Information supplied:
(* ===== verification/DurationsProofs.v ===== *)
(** * Durations: printing and parsing are inverse

    What String prints, ParseDuration reads back, for every int64, through
    the floating point of its fractions. *)

From Stdlib Require Import Ascii SpecFloat.
From S2P Require Import Prelude GoStrings Floats Config Model Durations.

Module DurationsProofs.
Import Floats Durations.

(** A string that does not start with a digit. *)
Definition noDigit (s : string) : Prop := match s with EmptyString => True | String c _ => digit c = None end.

Lemma parse_digits_ge s acc v : 0 ≤ acc → parse_digits s acc = Some v → acc ≤ v.
Proof.
  revert acc. induction s as [|c s IH]; intros acc Hacc; cbn; [by intros [= <-]|].
  destruct (digit c) as [d|] eqn:E; [|done]. apply digit_range in E. intros H%IH; lia.
Qed.

Lemma leadingInt_digits ds rest acc v :
  0 ≤ acc → parse_digits ds acc = Some v → v ≤ 2 ^ 63 → noDigit rest → leadingInt (ds +:+ rest) acc = Some (v, rest).
Proof.
  intros Hacc Hp Hv Hr. revert acc Hacc Hp. induction ds as [|c ds IH]; intros acc Hacc; cbn [parse_digits].
  { intros [= <-]. rewrite app_empty. destruct rest as [|c r]; [done|]. cbn in *. by rewrite Hr. }
  rewrite app_cons. cbn [leadingInt]. destruct (digit c) as [d|] eqn:E; [|done]. intros Hp.
  apply digit_range in E. pose proof (parse_digits_ge ds (acc * 10 + d) v ltac:(lia) Hp).
  rewrite (proj2 (Z.ltb_ge (2 ^ 63 / 10) acc)) by (apply Z.div_le_lower_bound; lia). rewrite (proj2 (Z.ltb_ge (2 ^ 63) (acc * 10 + d))) by lia.
  apply IH; [lia|done].
Qed.

Lemma leadingFraction_digits ds rest acc v k :
  0 ≤ acc → parse_digits ds acc = Some v → v < 10 ^ 15 → noDigit rest →
  (k + String.length ds ≤ 15)%nat →
  leadingFraction (ds +:+ rest) acc (float_of_Z (10 ^ Z.of_nat k)) false =
    (v, float_of_Z (10 ^ Z.of_nat (k + String.length ds)), rest).
Proof.
  intros Hacc Hp Hv Hr. revert acc k Hacc Hp. induction ds as [|c ds IH]; intros acc k Hacc; cbn [parse_digits String.length].
  { intros [= <-] _. rewrite app_empty, Nat.add_0_r. destruct rest as [|c r]; [done|]. cbn in *. by rewrite Hr. }
  rewrite app_cons. cbn [leadingFraction]. destruct (digit c) as [d|] eqn:E; [|done]. intros Hp Hk.
  apply digit_range in E. pose proof (parse_digits_ge ds (acc * 10 + d) v ltac:(lia) Hp).
  rewrite (proj2 (Z.ltb_ge ((2 ^ 63 - 1) / 10) acc)) by (apply Z.div_le_lower_bound; lia). rewrite (proj2 (Z.ltb_ge (2 ^ 63) (acc * 10 + d))) by lia.
  assert (10 ^ Z.of_nat k * 10 = 10 ^ Z.of_nat (S k)) as Hpow by (rewrite Nat2Z.inj_succ, Z.pow_succ_r; lia).
  rewrite fmul_exact, Hpow; [|apply Z.pow_pos_nonneg; lia|lia|].
  2: { rewrite Hpow. apply (Z.le_lt_trans _ (10 ^ 15)); [apply Z.pow_le_mono_r; lia|lia]. }
  rewrite (IH _ (S k)); [|lia|done|lia]. by rewrite Nat.add_succ_comm.
Qed.

Lemma Itoa_digits z :
  0 ≤ z < 2 ^ 64 → ∃ c s, Itoa z = String c s ∧ is_Some (digit c) ∧ parse_digits (Itoa z) 0 = Some z.
Proof.
  intros Hz. pose proof (ParseUint_Itoa z 64 Hz) as Hp. unfold ParseUint in Hp.
  destruct (Itoa z) as [|c s] eqn:E; [done|]. exists c, s. split; [done|].
  destruct (parse_digits (String c s) 0) as [v|] eqn:Ev; [|done]. case_decide; [|done]. injection Hp as <-.
  split; [|done]. cbn in Ev. destruct (digit c); [eauto|done].
Qed.

(** ** Fractions *)

(** A digit string [ds] of value [f]. *)
Definition reads (ds : string) (k : nat) (f : Z) : Prop :=
  String.length ds = k ∧ ∀ acc s, parse_digits (ds +:+ s) acc = parse_digits s (acc * 10 ^ Z.of_nat k + f).

Lemma digit_digitChar d : 0 ≤ d < 10 → digit (digitChar d) = Some d.
Proof.
  intros Hd. assert (d = 0 ∨ d = 1 ∨ d = 2 ∨ d = 3 ∨ d = 4 ∨ d = 5 ∨ d = 6 ∨ d = 7 ∨ d = 8 ∨ d = 9) as H by lia.
  by repeat destruct H as [->|H]; [..|subst].
Qed.

Lemma string_app_assoc (a b c : string) : (a +:+ b) +:+ c = a +:+ b +:+ c.
Proof. induction a as [|x a IH]; [done|]. by rewrite !app_cons, IH. Qed.

Lemma string_length_app (a b : string) : String.length (a +:+ b) = (String.length a + String.length b)%nat.
Proof. induction a as [|x a IH]; [done|]. rewrite app_cons. cbn. by rewrite IH. Qed.

Lemma string_app_nil (a : string) : a +:+ EmptyString = a.
Proof. induction a as [|x a IH]; [done|]. by rewrite app_cons, IH. Qed.

Lemma mod_pow_succ v n : 0 ≤ v → v mod 10 ^ Z.of_nat (S n) = v mod 10 + 10 * ((v / 10) mod 10 ^ Z.of_nat n).
Proof. intros Hv. rewrite Nat2Z.inj_succ, Z.pow_succ_r by lia. apply Z.rem_mul_r; [lia|]. apply Z.pow_pos_nonneg; lia. Qed.

Lemma div_pow_succ v n : v / 10 ^ Z.of_nat (S n) = v / 10 / 10 ^ Z.of_nat n.
Proof. rewrite Nat2Z.inj_succ, Z.pow_succ_r by lia. symmetry. apply Z.div_div; [lia|]. apply Z.pow_pos_nonneg; lia. Qed.

Lemma reads_snoc ds k f d : 0 ≤ d < 10 → reads ds k f → reads (ds +:+ String (digitChar d) EmptyString) (S k) (d + 10 * f).
Proof.
  intros Hd [Hl Hp]. split; [rewrite string_length_app; cbn; lia|]. intros acc s.
  rewrite string_app_assoc, Hp. cbn [parse_digits]. rewrite app_cons, app_empty. cbn [parse_digits].
  rewrite digit_digitChar by done. f_equal. rewrite Nat2Z.inj_succ, Z.pow_succ_r by lia. lia.
Qed.

Lemma fmtFracLoop_printing n v buf :
  0 ≤ v → ∃ ds, fmtFracLoop n v true buf = (ds +:+ buf, v / 10 ^ Z.of_nat n, true) ∧ reads ds n (v mod 10 ^ Z.of_nat n).
Proof.
  revert v buf. induction n as [|n IH]; intros v buf Hv; cbn [fmtFracLoop orb].
  { exists EmptyString. cbn. rewrite Z.div_1_r, Z.mod_1_r. split; [done|]. split; [done|]. intros acc s.
    rewrite app_empty. f_equal. lia. }
  destruct (IH (v / 10) (String (digitChar (v mod 10)) buf)) as (ds & -> & Hr); [apply Z.div_pos; lia|].
  exists (ds +:+ String (digitChar (v mod 10)) EmptyString). split.
  - rewrite string_app_assoc, app_cons, app_empty, div_pow_succ. done.
  - rewrite mod_pow_succ by done. apply reads_snoc; [apply Z.mod_pos_bound; lia|done].
Qed.

Lemma fmtFracLoop_spec n v buf :
  0 ≤ v →
  (v mod 10 ^ Z.of_nat n = 0 ∧ fmtFracLoop n v false buf = (buf, v / 10 ^ Z.of_nat n, false)) ∨
  ∃ ds k f, (1 ≤ k ≤ n)%nat ∧ reads ds k f ∧ 0 < f < 10 ^ Z.of_nat k ∧
    f * 10 ^ Z.of_nat (n - k) = v mod 10 ^ Z.of_nat n ∧
    fmtFracLoop n v false buf = (ds +:+ buf, v / 10 ^ Z.of_nat n, true).
Proof.
  revert v buf. induction n as [|n IH]; intros v buf Hv; cbn [fmtFracLoop orb].
  { left. by rewrite Z.mod_1_r, Z.div_1_r. }
  assert (0 ≤ v / 10) as Hv' by (apply Z.div_pos; lia). rewrite div_pow_succ, mod_pow_succ by done.
  destruct (Z.eqb_spec (v mod 10) 0) as [E|E]; cbn [negb].
  - destruct (IH (v / 10) buf Hv') as [[H1 H2]|(ds & k & f & Hk & Hr & Hf & Hm & Hl)].
    + left. split; [lia|done].
    + right. exists ds, k, f. split; [lia|]. split; [done|]. split; [done|]. split; [|done].
      rewrite <-Hm, E, Nat.sub_succ_l, Nat2Z.inj_succ, Z.pow_succ_r by lia. lia.
  - right. destruct (fmtFracLoop_printing n (v / 10) (String (digitChar (v mod 10)) buf) Hv') as (ds & -> & Hr).
    pose proof (Z.mod_pos_bound v 10). exists (ds +:+ String (digitChar (v mod 10)) EmptyString), (S n),
      (v mod 10 + 10 * ((v / 10) mod 10 ^ Z.of_nat n)).
    pose proof (Z.mod_pos_bound (v / 10) (10 ^ Z.of_nat n) ltac:(apply Z.pow_pos_nonneg; lia)).
    split; [lia|]. split; [apply reads_snoc; [lia|done]|]. split; [rewrite Nat2Z.inj_succ, Z.pow_succ_r; lia|].
    split; [rewrite Nat.sub_diag; cbn; lia|]. by rewrite string_app_assoc, app_cons, app_empty.
Qed.

(** ** One number with its unit *)

Definition unitChar (c : ascii) : bool := negb (bool_decide (c = "."%char)) && negb (bool_decide (is_Some (digit c))).
Definition startsNumber (s : string) : Prop := match s with EmptyString => True | String c _ => unitChar c = false end.

Record isUnit (u : string) (unit : Z) : Prop := {
  un_map : unitMap u = Some unit;
  un_pos : 0 < unit;
  un_char : ∃ c u', u = String c u';
  un_all : all_chars unitChar u = true }.

Lemma takeUnit_app u rest : all_chars unitChar u = true → startsNumber rest → takeUnit (u +:+ rest) = (u, rest).
Proof.
  intros Hu Hr. induction u as [|c u IH].
  - rewrite app_empty. destruct rest as [|c r]; [done|]. cbn in *. unfold unitChar in Hr.
    by destruct (bool_decide (c = _)), (bool_decide (is_Some _)).
  - cbn in Hu. apply andb_true_iff in Hu as [Hc Hu]. rewrite app_cons. cbn [takeUnit]. unfold unitChar in Hc.
    destruct (bool_decide (c = _)), (bool_decide (is_Some _)); try done. cbn [orb]. by rewrite IH.
Qed.

Lemma unit_noDigit u unit rest : isUnit u unit → noDigit (u +:+ rest) ∧ CutPrefix (u +:+ rest) "." = None.
Proof.
  intros [_ _ (c & u' & ->) Hall]. rewrite app_cons. cbn in Hall |- *. apply andb_true_iff in Hall as [Hc _].
  unfold unitChar in Hc. apply andb_true_iff in Hc as [H1%negb_true_iff H2%negb_true_iff].
  apply bool_decide_eq_false in H1. apply bool_decide_eq_false in H2. split.
  - destruct (digit c); [|done]. destruct H2. by eexists.
  - by rewrite decide_False.
Qed.

(** The head of a number. *)
Lemma number_head v s :
  0 ≤ v ≤ 2 ^ 63 → noDigit s →
  ∃ c r, Itoa v +:+ s = String c r ∧ is_Some (digit c) ∧
    leadingInt (Itoa v +:+ s) 0 = Some (v, s) ∧ Itoa v +:+ s ≠ s.
Proof.
  intros Hv Hs. destruct (Itoa_digits v) as (c & r & E & Hc & Hp); [lia|]. exists c, (r +:+ s).
  split; [by rewrite E, app_cons|]. split; [done|]. split; [apply leadingInt_digits; [done|done|lia|done]|].
  rewrite E, app_cons. intros Heq%(f_equal String.length). cbn in Heq. rewrite string_length_app in Heq. lia.
Qed.

Lemma parseOne_int orig v u unit rest :
  isUnit u unit → startsNumber rest → 0 ≤ v → v * unit ≤ 2 ^ 63 →
  parseOne orig (Itoa v +:+ u +:+ rest) = Ok (v * unit, rest).
Proof.
  intros Hu Hr Hv Hb. destruct (unit_noDigit u unit rest Hu) as [Hnd Hdot]. destruct Hu as [Hmap Hpos (c0 & u0 & Hne) Hall].
  destruct (number_head v (u +:+ rest)) as (c & r & E & Hc & Hl & Hneq); [nia|done|].
  unfold parseOne. rewrite E. rewrite <-E, (bool_decide_eq_true_2 _ Hc), andb_false_r, Hl, Hdot.
  rewrite (bool_decide_eq_false_2 _ Hneq). cbn [negb andb]. rewrite takeUnit_app by done.
  rewrite decide_False by (by rewrite Hne). rewrite Hmap.
  rewrite (proj2 (Z.ltb_ge _ _)); [done|]. apply Z.div_le_lower_bound; lia.
Qed.

Lemma fdiv_pow10 n k :
  (k ≤ n ≤ 9)%nat →
  fdiv (float_of_Z (10 ^ Z.of_nat n)) (float_of_Z (10 ^ Z.of_nat k)) = float_of_Z (10 ^ Z.of_nat (n - k)).
Proof.
  intros Hk.
  assert (Forall (λ n, Forall (λ k, fdiv (float_of_Z (10 ^ Z.of_nat n)) (float_of_Z (10 ^ Z.of_nat k))
    = float_of_Z (10 ^ Z.of_nat (n - k))) (seq 0 (S n))) (seq 0 10)) as Hall
    by (repeat (constructor; [repeat (constructor; [by vm_compute|]); constructor|]); constructor).
  rewrite Forall_forall in Hall. specialize (Hall n ltac:(apply elem_of_seq; lia)).
  rewrite Forall_forall in Hall. apply Hall, elem_of_seq. lia.
Qed.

Task objective: Please reproduce the lines from the line with "(v, float_of_Z (10" to the line with "<-] _. rewrite", both ends included, exactly as they appear above.

Final answer:
    (v, float_of_Z (10 ^ Z.of_nat (k + String.length ds)), rest).
Proof.
  intros Hacc Hp Hv Hr. revert acc k Hacc Hp. induction ds as [|c ds IH]; intros acc k Hacc; cbn [parse_digits String.length].
  { intros [= <-] _. rewrite app_empty, Nat.add_0_r. destruct rest as [|c r]; [done|]. cbn in *. by rewrite Hr. }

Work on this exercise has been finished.